### Task requirements
Scan the entries for lines with "NilInterfaceCall" and say how many there are, with nothing more.

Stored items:
==*==

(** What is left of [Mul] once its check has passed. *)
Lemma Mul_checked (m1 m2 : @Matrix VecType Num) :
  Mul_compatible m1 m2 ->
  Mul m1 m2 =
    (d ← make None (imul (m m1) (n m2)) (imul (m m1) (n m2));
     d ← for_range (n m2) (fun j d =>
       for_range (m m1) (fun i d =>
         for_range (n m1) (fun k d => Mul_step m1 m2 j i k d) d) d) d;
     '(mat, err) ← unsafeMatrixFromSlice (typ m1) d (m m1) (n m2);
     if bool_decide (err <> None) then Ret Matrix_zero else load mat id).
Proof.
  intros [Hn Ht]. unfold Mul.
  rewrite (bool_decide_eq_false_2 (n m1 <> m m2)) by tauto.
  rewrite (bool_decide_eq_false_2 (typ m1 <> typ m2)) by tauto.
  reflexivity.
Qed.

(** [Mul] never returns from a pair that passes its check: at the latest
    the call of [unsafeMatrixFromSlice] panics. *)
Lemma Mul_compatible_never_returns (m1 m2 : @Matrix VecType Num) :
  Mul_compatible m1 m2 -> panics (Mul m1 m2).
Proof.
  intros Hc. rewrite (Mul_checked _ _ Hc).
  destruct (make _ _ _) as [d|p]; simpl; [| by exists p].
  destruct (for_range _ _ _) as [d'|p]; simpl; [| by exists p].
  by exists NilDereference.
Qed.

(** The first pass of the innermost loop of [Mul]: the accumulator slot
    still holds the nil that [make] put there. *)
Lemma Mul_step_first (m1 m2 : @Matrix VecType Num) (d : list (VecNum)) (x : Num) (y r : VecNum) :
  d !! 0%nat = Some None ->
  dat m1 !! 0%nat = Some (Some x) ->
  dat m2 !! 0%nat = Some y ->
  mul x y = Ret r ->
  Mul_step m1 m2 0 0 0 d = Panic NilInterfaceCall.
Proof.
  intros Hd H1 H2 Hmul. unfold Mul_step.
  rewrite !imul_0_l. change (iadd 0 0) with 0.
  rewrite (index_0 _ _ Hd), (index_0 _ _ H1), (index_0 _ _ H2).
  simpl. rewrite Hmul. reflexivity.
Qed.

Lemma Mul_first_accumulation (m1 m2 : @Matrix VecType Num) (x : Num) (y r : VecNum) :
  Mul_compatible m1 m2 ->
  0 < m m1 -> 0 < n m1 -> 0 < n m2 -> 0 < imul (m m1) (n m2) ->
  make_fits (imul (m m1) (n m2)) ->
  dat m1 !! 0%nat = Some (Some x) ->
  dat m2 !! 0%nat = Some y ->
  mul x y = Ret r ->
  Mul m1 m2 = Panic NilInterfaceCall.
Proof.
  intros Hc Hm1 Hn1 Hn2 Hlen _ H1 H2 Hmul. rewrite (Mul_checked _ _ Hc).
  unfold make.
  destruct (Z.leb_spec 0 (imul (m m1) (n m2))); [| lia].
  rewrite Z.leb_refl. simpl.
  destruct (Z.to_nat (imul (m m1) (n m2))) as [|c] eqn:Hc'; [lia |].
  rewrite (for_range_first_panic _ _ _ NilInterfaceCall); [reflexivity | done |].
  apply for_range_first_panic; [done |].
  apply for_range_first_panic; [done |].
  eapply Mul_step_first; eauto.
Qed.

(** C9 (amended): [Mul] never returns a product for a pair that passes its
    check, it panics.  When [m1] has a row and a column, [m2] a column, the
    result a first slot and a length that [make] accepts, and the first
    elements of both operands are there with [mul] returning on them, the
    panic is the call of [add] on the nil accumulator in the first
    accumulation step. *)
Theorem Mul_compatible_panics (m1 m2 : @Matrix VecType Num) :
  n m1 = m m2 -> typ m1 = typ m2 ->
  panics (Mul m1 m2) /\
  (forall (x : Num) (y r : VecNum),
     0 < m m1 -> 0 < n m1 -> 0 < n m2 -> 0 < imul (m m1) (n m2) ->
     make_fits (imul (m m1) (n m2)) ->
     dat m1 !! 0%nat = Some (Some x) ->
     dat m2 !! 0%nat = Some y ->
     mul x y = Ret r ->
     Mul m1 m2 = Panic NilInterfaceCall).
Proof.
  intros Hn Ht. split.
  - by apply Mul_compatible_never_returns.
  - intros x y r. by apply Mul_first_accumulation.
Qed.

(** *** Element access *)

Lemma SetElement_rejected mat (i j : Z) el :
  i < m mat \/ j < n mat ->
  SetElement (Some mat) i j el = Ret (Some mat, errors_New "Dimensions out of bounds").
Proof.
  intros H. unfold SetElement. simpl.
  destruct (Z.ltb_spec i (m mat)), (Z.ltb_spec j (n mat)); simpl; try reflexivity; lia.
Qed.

==*==

### Written response
4